Qui s'attendrait à assister – comme répercuté à la ronde – à un simple biopic musical pourrait être déçu. Il est certes question de Victor Tsoï, vedette punk-rock trop tôt disparue. Mais plutôt que ses années de gloire en pleine Perestroïka et sa mort accidentelle peu après la chute du rideau de fer, Serebrennikov a choisi d'évoquer ses débuts, en 1981, encore sous l'immobilisme soviétique de Brejnev. Et encore, c'est le mot «évocation» qu'il convient de retenir, à travers le prisme d'un triangle amoureux centré sur Natasha, l'épouse de Mike Naumenko, un aîné qui avait pris Tsoï sous son aile. C'est en effet via les mémoires de cette unique survivante du trio que le cinéaste (né en 1969) est parti à la reconquête de ces rockers disparus. Il a bien fait, son film débordant de désir autant que de frustrations, d'amour que de colère, pour finir sur une imparable mélancolie.

Effervescence formelle

Il y a d'abord le superbe noir et blanc – comme dans Control, le biopic de Ian Curtis (Joy Division) commence-t-on par se dire. Le temps qu’apparaissent à l'écran de drôles d'animations rappelant l’expérimental «scratching» sur pellicule, des pauses musicales en forme de carnets de notes illustrés par des images super-8 en couleurs, sans oublier les plans-séquences aussi virtuoses qu'encombrés dignes de Robert Altman ou d'Alekseï Guerman. A la grisaille dépressive et classieuse d'Anton Corbijn, Serebrennikov répond donc par une véritable effervescence formelle, La musique déborde sur l'image, sans pour autant que la mise en scène ne vire au clip, et le film en devient vite enivrant

Et Victor Tsoï dans tout ça? Une énigme, que Serebrennikov ne cherche jamais à percer à jour, guère plus qu'un révélateur. Avec un ami, il débarque un beau jour d'été sur une plage où se prélassent Mike et son groupe, leur tape dans l'oeil (métis asiatique, il est du genre beau ténébreux) et s'incruste, faisant preuve d'une solide connaissance de la musique «capitaliste» et d'un talent qui va bientôt surpasser celui de son mentor. Rien que cette approche toute en souplesse, qui s'attache d'abord à décrire le milieu et investit les personnages à partir d'une séduction qui ne dit jamais son nom, relève déjà du grand art.

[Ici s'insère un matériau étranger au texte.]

(* ===== verification/Comb.v ===== *)
(** * Combinational loops: [compiler/src/sem/driver_comb.c]

    The analysis of one ASYNCHRONOUS block.  A path is the list of the
    dependencies, edges between nets, that one choice of branches adds; the
    statements are walked with the list of all paths so far, which is replaced
    by one path with all edges when it grows beyond 256.  Memory suffices, and
    sizes do not overflow [size_t]. *)

From S2P Require Import Prelude CString Ast SymTab NetGraph.

Local Open Scope nat_scope.

Record JZCombEdge := mkEdge { src_net_ix : nat; dst_net_ix : nat }.

#[export] Instance JZCombEdge_eq_dec : EqDecision JZCombEdge.
Proof. solve_decision. Defined.

(** [JZCombPathState]. *)
Definition Path : Type := list JZCombEdge.

(** ** Collapsing *)

Definition COMB_MAX_PATHS : nat := 256.

Definition same_edge (e f : JZCombEdge) : bool :=
  (src_net_ix e =? src_net_ix f) && (dst_net_ix e =? dst_net_ix f).

(** Keeps the first of equal edges, by search in what has been kept. *)
Fixpoint dedup_scan (kept edges : Path) : Path :=
  match edges with
  | [] => kept
  | e :: edges => dedup_scan (if existsb (fun k => same_edge k e) kept then kept else kept ++ [e]) edges
  end.

(** The same with a bitmap of [n * n] bits, held in bytes. *)
Fixpoint dedup_bitmap (n : nat) (seen : list Z) (kept edges : Path) : Path :=
  match edges with
  | [] => kept
  | e :: edges =>
      let key := src_net_ix e * n + dst_net_ix e in
      let byte_ix := key / 8 in
      let bit := Z.shiftl 1 (Z.of_nat (key mod 8)) in
      let byte := nth byte_ix seen 0%Z in
      if (Z.land byte bit =? 0)%Z
      then dedup_bitmap n (<[byte_ix := Z.lor byte bit]> seen) (kept ++ [e]) edges
      else dedup_bitmap n seen kept edges
  end.

Definition max_step (m : nat) (e : JZCombEdge) : nat :=
  let m := if m <? src_net_ix e then src_net_ix e else m in
  if m <? dst_net_ix e then dst_net_ix e else m.

Definition max_net (edges : Path) : nat := fold_left max_step edges 0.

Definition dedup (edges : Path) : Path :=
  if length edges <=? 1 then edges
  else
    let n := max_net edges + 1 in
    if (Z.of_nat n <=? 4096)%Z
    then dedup_bitmap n (replicate ((n * n + 7) / 8) 0%Z) [] edges
    else dedup_scan [] edges.

Definition sem_comb_collapse_paths (paths : list Path) : list Path :=
  match paths with
  | [] | [_] => paths
  | _ => [dedup (concat paths)]
  end.

Definition limit_paths (paths : list Path) : list Path :=
  if COMB_MAX_PATHS <? length paths then sem_comb_collapse_paths paths else paths.

(** ** Statements *)

Definition Walk : Type := list Path -> list Path.

(** Every path is continued by each branch, and by itself if [keep]. *)
Definition split_paths (branches : list Walk) (keep : bool) (paths : list Path) : list Path :=
  limit_paths
    (flat_map (fun base => flat_map (fun branch => branch [base]) branches ++ (if keep then [base] else [])) paths).

Definition sem_comb_analyze_if_branch_body (walk : JZASTNode -> Walk) (stmt : JZASTNode) : Walk :=
  fun paths =>
    match stmt with
    | mkNode ty _ _ _ _ _ cs =>
        match ty with
        | JZ_AST_STMT_IF | JZ_AST_STMT_ELIF =>
            match cs with
            | [] => paths
            | _ :: body => fold_left (fun ps c => walk c ps) body paths
            end
        | JZ_AST_STMT_ELSE => fold_left (fun ps c => walk c ps) cs paths
        | _ => paths
        end
    end.

(** What a label of a SELECT does, if its body is not empty. *)
Definition select_branch (walk : JZASTNode -> Walk) (label : JZASTNode) : list Walk :=
  match label with
  | mkNode ty _ _ _ _ _ cs =>
      let body :=
        match ty with
        | JZ_AST_STMT_CASE => match cs with [] => cs | _ :: body => body end
        | _ => cs
        end in
      match body with
      | [] => []
      | _ => [fun paths => fold_left (fun ps c => walk c ps) body paths]
      end
  end.

Definition has_default (labels : list JZASTNode) : bool := existsb (node_is JZ_AST_STMT_DEFAULT) labels.

Section Analyze.
Variables (scope : JZModuleScope) (g : NetGraph).

Definition net_count : nat := length (nets g).

(** The edges of one target and one source. *)
Definition pair_edge (is_drive : bool) (l r : Address) : Path :=
  match sem_net_find_binding (bindings g) l, sem_net_find_binding (bindings g) r with
  | Some lb, Some rb =>
      let src := if is_drive then net_ix lb else net_ix rb in
      let dst := if is_drive then net_ix rb else net_ix lb in
      if (net_count <=? src) || (net_count <=? dst) then [] else [mkEdge src dst]
  | _, _ => []
  end.

Definition assign_edges (op : option string) (cs : list JZASTNode) : Path :=
  match cs with
  | lhs :: rhs :: _ =>
      if is_alias_op op then []
      else
        flat_map (fun l =>
          flat_map (pair_edge (op_starts "DRIVE" op) l) (sem_comb_collect_sources_from_expr scope rhs))
          (sem_comb_collect_targets_from_lhs scope lhs)
  | _ => []
  end.

Definition sem_comb_record_edges_for_assign (op : option string) (cs : list JZASTNode) : Walk :=
  map (fun path => path ++ assign_edges op cs).

Fixpoint sem_comb_analyze_stmt (stmt : JZASTNode) : Walk :=
  match stmt with
  | mkNode ty _ _ op _ _ cs =>
      match ty with
      | JZ_AST_STMT_ASSIGN => sem_comb_record_edges_for_assign op cs
      | JZ_AST_STMT_IF => split_paths [sem_comb_analyze_if_branch_body sem_comb_analyze_stmt stmt] true
      | JZ_AST_STMT_SELECT =>
          match cs with
          | _ :: ((_ :: _) as labels) =>
              split_paths (flat_map (select_branch sem_comb_analyze_stmt) labels) (negb (has_default labels))
          | _ => fun paths => paths
          end
      | JZ_AST_BLOCK => fold_left (fun ps c => sem_comb_analyze_stmt c ps) cs
      | _ => fun paths => paths
      end
  end.

Definition sem_comb_analyze_if_chain (branches : list JZASTNode) : Walk :=
  match last branches with
  | None => fun paths => paths
  | Some stmt =>
      split_paths (map (sem_comb_analyze_if_branch_body sem_comb_analyze_stmt) branches)
        (negb (node_is JZ_AST_STMT_ELSE stmt))
  end.

(** The ELIF and ELSE statements that continue a chain, and what follows. *)
Fixpoint chain_rest (stmts : list JZASTNode) : list JZASTNode * list JZASTNode :=
  match stmts with
  | s :: rest =>
      if node_is JZ_AST_STMT_ELIF s then let '(more, rest) := chain_rest rest in (s :: more, rest)
      else if node_is JZ_AST_STMT_ELSE s then ([s], rest)
      else ([], stmts)
  | [] => ([], [])
  end.

(** The statements of an ASYNCHRONOUS block; every round takes at least one. *)
Fixpoint analyze_statements (n : nat) (stmts : list JZASTNode) : Walk :=
  fun paths =>
    match n, stmts with
    | S n', s :: rest =>
        if node_is JZ_AST_STMT_IF s then
          let '(more, rest) := chain_rest rest in
          analyze_statements n' rest (sem_comb_analyze_if_chain (s :: more) paths)
        else analyze_statements n' rest (sem_comb_analyze_stmt s paths)
    | _, _ => paths
    end.

Definition analyze_block (block : JZASTNode) : Walk :=
  analyze_statements (length (ast_children block)) (ast_children block).
End Analyze.

(** ** Search *)

(** The arrays of the adjacency lists.  The entries of [adj_dst] are not
    initialised; those read have been written. *)
Record Adjacency := mkAdjacency { adj_offset : list nat; adj_dst : list nat }.

Section Graph.
Variables (edges : Path) (net_count : nat).

Definition adj_count : list nat :=
  fold_left (fun count e => if src_net_ix e <? net_count then alter S (src_net_ix e) count else count)
    edges (replicate net_count 0).

Definition offsets : list nat :=
  fold_left (fun off i => <[i + 1 := nth i off 0 + nth i adj_count 0]> off) (seq 0 net_count)
    (replicate (net_count + 1) 0).

Definition fill_step (st : list nat * list nat) (e : JZCombEdge) : list nat * list nat :=
  let '(dsts, count) := st in
  let s := src_net_ix e in
  if s <? net_count
  then (<[nth s offsets 0 + nth s count 0 := dst_net_ix e]> dsts, alter S s count)
  else st.

Definition adjacency : Adjacency :=
  mkAdjacency offsets (fst (fold_left fill_step edges (replicate (length edges) 0, replicate net_count 0))).

(** The entries from [adj_offset[v]] up to [adj_offset[v + 1]]. *)
Definition neighbours (adj : Adjacency) (v : nat) : list nat :=
  let from := nth v (adj_offset adj) 0 in
  map (fun ni => nth ni (adj_dst adj) 0) (seq from (nth (v + 1) (adj_offset adj) 0 - from)).

(** *** Cycles: a net is white (0), on the stack (1) or done (2) *)

Inductive Scan := CycleFound | Push (w : nat) | Exhausted.

Fixpoint scan_neighbours (color ws : list nat) : Scan :=
  match ws with
  | [] => Exhausted
  | w :: ws =>
      if net_count <=? w then scan_neighbours color ws
      else if nth w color 0 =? 1 then CycleFound
      else if nth w color 0 =? 0 then Push w
      else scan_neighbours color ws
  end.

(** The rounds of the loop from a start: whether there is a cycle, and the
    colours.  [None] when the rounds do not suffice, or when the stack grows
    beyond its array of [net_count] entries. *)
Fixpoint dfs (n : nat) (adj : Adjacency) (color stack : list nat) : option (bool * list nat) :=
  match n with
  | O => None
  | S n' =>
      match stack with
      | [] => Some (false, color)
      | v :: stack' =>
          match scan_neighbours color (neighbours adj v) with
          | CycleFound => Some (true, color)
          | Push w =>
              if net_count <=? length stack then None
              else dfs n' adj (<[w := 1]> color) (w :: stack)
          | Exhausted => dfs n' adj (<[v := 2]> color) stack'
          end
      end
  end.

Fixpoint dfs_starts (adj : Adjacency) (starts color : list nat) : option bool :=
  match starts with
  | [] => Some false
  | start :: starts =>
      if negb (nth start color 0 =? 0) then dfs_starts adj starts color
      else if nth (start + 1) (adj_offset adj) 0 =? nth start (adj_offset adj) 0
      then dfs_starts adj starts (<[start := 2]> color)
      else
        r ← dfs (2 * net_count + 1) adj (<[start := 1]> color) [start];
        let '(cycle, color) := r in
        if cycle : bool then Some true else dfs_starts adj starts color
  end.

Definition sem_comb_edgeset_has_cycle : option bool :=
  if (length edges =? 0) || (net_count =? 0) then Some false
  else dfs_starts adjacency (seq 0 net_count) (replicate net_count 0).

(** *** Reachability *)

(** A pass over the neighbours of a net: whether [dst] was found, the visited
    nets and the stack; [None] when the stack outgrows its array. *)
Fixpoint push_unvisited (dst : nat) (ws : list nat) (visited : list bool) (stack : list nat) :
    option (bool * list bool * list nat) :=
  match ws with
  | [] => Some (false, visited, stack)
  | w :: ws =>
      if net_count <=? w then push_unvisited dst ws visited stack
      else if w =? dst then Some (true, visited, stack)
      else if nth w visited false then push_unvisited dst ws visited stack
      else if net_count <=? length stack then None
      else push_unvisited dst ws (<[w := true]> visited) (w :: stack)
  end.

Fixpoint reach (n : nat) (adj : Adjacency) (dst : nat) (visited : list bool) (stack : list nat) : option bool :=
  match n, stack with
  | _, [] => Some false
  | O, _ => None
  | S n', v :: stack =>
      r ← push_unvisited dst (neighbours adj v) visited stack;
      let '(found, visited, stack) := r in
      if found : bool then Some true else reach n' adj dst visited stack
  end.

Definition sem_comb_reachable_in_edgeset (src dst : nat) : option bool :=
  if (length edges =? 0) || (net_count =? 0) then Some false
  else if (net_count <=? src) || (net_count <=? dst) then Some false
  else
    let adj := adjacency in
    r ← push_unvisited dst (neighbours adj src) (replicate net_count false) [];
    let '(found, visited, stack) := r in
    if found : bool then Some true else reach net_count adj dst visited stack.
End Graph.

(** ** Verdicts *)

Definition sem_comb_union_has_cycle (paths : list Path) (net_count : nat) : option bool :=
  if net_count =? 0 then Some false
  else sem_comb_edgeset_has_cycle (concat paths) net_count.

Fixpoint any_path (paths : list Path) (net_count : nat) : option bool :=
  match paths with
  | [] => Some false
  | p :: paths =>
      if length p =? 0 then any_path paths net_count
      else
        c ← sem_comb_edgeset_has_cycle p net_count;
        if c : bool then Some true else any_path paths net_count
  end.

Definition sem_comb_any_path_has_cycle (paths : list Path) (net_count : nat) : option bool :=
  if net_count =? 0 then Some false else any_path paths net_count.

Inductive CombRule := COMB_LOOP_UNCONDITIONAL | COMB_LOOP_CONDITIONAL_SAFE.

(** What is reported for a block, from the paths through it. *)
Definition comb_verdict (paths : list Path) (net_count : nat) : option (option CombRule) :=
  any ← sem_comb_any_path_has_cycle paths net_count;
  if any : bool then Some (Some COMB_LOOP_UNCONDITIONAL)
  else
    union ← sem_comb_union_has_cycle paths net_count;
    if union : bool then Some (Some COMB_LOOP_CONDITIONAL_SAFE) else Some None.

Puis, dans le train du retour à Leningrad, se produit un étrange phénomène: des passagers manifestent leur mécontentement devant cette jeunesse trop libre et bruyante, de drôles de graffitis apparaissent sur l'écran, et la scène de joyeuse provocation qui s'ensuit vire à la comédie musicale. Pour peu, on se croirait chez Richard Lester et les Beatles! Jusqu'à ce qu'un jeune homme bien coiffé à lunettes et veste de cuir, sûrement un agent de la police secrète, se tourne vers nous pour préciser que rien de tout cela ne s'est réellement passé ainsi!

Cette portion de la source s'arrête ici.